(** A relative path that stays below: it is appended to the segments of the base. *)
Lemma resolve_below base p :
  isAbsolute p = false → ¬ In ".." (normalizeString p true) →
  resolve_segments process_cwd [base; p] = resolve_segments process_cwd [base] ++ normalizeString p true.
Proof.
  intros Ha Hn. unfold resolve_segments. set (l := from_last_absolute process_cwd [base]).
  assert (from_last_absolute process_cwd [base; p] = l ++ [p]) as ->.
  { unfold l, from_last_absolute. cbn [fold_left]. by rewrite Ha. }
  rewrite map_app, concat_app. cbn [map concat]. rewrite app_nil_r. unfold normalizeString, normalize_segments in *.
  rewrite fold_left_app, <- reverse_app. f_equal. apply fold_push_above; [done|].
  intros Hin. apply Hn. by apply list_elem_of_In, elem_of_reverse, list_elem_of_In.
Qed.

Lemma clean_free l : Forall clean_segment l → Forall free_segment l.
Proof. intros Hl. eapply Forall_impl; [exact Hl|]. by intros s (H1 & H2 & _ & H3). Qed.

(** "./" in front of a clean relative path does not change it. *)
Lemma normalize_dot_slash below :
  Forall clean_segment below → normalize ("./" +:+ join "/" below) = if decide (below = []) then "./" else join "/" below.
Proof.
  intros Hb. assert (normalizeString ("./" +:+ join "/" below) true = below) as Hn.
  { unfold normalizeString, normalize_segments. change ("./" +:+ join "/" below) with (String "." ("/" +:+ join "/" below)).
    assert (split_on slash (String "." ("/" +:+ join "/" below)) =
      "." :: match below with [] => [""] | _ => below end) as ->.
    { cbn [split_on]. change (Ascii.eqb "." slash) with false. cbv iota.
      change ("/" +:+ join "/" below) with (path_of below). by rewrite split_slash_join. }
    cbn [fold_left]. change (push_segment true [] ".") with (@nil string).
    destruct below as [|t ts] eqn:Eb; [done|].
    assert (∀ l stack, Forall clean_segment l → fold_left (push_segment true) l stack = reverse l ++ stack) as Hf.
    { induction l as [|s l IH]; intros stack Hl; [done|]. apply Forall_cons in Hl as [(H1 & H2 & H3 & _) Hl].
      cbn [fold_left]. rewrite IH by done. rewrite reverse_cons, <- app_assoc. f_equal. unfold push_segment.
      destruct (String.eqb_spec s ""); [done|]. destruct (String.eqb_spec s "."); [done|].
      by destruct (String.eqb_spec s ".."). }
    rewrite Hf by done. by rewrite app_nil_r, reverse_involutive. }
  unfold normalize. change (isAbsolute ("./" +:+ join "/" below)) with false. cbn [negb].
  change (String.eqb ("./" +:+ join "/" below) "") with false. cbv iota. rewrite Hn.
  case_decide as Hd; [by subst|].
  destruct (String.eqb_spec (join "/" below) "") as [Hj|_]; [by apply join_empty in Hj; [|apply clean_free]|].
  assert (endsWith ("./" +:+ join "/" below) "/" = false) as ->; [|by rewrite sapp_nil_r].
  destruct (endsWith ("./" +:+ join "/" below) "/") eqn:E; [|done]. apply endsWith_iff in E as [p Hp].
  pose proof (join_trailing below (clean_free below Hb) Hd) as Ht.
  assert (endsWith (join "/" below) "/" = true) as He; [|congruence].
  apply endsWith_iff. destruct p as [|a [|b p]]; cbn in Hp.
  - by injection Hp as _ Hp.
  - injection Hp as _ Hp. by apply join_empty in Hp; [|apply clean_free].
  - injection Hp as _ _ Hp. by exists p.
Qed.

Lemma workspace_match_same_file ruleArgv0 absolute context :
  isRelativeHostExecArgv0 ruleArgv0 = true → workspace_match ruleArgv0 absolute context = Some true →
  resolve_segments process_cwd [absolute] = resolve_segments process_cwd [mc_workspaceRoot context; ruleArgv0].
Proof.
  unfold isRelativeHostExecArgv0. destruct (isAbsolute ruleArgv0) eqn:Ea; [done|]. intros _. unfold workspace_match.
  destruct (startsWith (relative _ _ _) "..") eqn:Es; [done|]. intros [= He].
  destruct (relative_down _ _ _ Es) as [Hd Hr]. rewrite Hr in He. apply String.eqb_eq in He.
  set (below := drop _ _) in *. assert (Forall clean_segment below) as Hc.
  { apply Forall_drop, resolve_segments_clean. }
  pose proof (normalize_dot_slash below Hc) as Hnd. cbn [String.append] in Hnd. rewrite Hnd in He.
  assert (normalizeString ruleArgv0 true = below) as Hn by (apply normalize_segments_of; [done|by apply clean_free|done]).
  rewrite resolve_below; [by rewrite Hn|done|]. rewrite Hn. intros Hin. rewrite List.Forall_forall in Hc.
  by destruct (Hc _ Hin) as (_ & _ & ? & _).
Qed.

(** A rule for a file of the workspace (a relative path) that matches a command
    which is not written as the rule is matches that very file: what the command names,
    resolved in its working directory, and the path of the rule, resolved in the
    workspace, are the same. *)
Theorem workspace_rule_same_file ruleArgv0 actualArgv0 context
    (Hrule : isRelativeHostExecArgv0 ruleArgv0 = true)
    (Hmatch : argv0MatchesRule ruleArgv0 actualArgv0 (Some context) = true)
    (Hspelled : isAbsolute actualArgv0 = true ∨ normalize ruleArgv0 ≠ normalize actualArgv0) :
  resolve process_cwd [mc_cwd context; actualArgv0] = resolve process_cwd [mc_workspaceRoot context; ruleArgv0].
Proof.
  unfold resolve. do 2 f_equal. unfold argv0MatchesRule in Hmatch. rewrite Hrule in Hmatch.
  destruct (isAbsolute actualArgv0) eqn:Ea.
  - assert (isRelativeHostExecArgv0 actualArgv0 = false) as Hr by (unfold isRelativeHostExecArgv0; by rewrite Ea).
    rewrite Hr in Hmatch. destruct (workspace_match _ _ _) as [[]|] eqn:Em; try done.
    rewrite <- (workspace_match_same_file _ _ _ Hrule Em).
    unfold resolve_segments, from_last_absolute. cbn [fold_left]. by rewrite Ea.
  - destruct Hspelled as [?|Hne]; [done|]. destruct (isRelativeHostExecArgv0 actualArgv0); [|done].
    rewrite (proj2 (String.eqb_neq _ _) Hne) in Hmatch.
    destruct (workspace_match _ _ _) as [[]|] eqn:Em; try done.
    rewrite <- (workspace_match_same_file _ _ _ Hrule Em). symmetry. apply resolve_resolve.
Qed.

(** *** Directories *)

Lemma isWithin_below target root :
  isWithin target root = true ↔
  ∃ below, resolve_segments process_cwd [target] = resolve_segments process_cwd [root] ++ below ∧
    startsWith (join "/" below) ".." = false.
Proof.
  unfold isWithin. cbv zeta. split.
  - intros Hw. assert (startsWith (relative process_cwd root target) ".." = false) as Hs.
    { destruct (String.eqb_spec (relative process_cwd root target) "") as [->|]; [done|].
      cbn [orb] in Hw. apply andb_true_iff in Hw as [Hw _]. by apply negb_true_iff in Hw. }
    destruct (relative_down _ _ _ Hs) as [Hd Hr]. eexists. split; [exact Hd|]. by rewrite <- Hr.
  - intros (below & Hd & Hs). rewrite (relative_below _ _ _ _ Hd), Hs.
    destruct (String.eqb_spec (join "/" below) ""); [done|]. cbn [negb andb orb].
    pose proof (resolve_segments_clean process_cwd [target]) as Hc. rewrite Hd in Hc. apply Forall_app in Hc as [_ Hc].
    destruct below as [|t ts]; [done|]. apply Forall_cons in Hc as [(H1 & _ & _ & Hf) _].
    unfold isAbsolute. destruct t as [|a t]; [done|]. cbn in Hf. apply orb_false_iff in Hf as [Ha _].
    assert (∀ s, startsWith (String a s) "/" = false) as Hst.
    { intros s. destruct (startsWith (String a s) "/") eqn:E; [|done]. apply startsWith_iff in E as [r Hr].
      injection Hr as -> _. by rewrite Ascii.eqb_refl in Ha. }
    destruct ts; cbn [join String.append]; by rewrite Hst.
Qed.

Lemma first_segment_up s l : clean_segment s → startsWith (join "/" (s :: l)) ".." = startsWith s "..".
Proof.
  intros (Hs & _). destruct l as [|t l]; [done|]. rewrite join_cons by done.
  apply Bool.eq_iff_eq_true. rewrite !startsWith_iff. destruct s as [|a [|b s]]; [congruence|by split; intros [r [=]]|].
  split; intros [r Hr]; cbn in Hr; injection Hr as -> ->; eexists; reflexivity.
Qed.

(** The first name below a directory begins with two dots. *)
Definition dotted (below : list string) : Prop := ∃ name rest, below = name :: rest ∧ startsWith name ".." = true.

— Problem to solve —
Repeat only the lines running from the line that contains "unfold isAbsolute. destruct" through the last line above, inclusive.

— Task output —
    unfold isAbsolute. destruct t as [|a t]; [done|]. cbn in Hf. apply orb_false_iff in Hf as [Ha _].
    assert (∀ s, startsWith (String a s) "/" = false) as Hst.
    { intros s. destruct (startsWith (String a s) "/") eqn:E; [|done]. apply startsWith_iff in E as [r Hr].
      injection Hr as -> _. by rewrite Ascii.eqb_refl in Ha. }
    destruct ts; cbn [join String.append]; by rewrite Hst.
Qed.

Lemma first_segment_up s l : clean_segment s → startsWith (join "/" (s :: l)) ".." = startsWith s "..".
Proof.
  intros (Hs & _). destruct l as [|t l]; [done|]. rewrite join_cons by done.
  apply Bool.eq_iff_eq_true. rewrite !startsWith_iff. destruct s as [|a [|b s]]; [congruence|by split; intros [r [=]]|].
  split; intros [r Hr]; cbn in Hr; injection Hr as -> ->; eexists; reflexivity.
Qed.

(** The first name below a directory begins with two dots. *)
Definition dotted (below : list string) : Prop := ∃ name rest, below = name :: rest ∧ startsWith name ".." = true.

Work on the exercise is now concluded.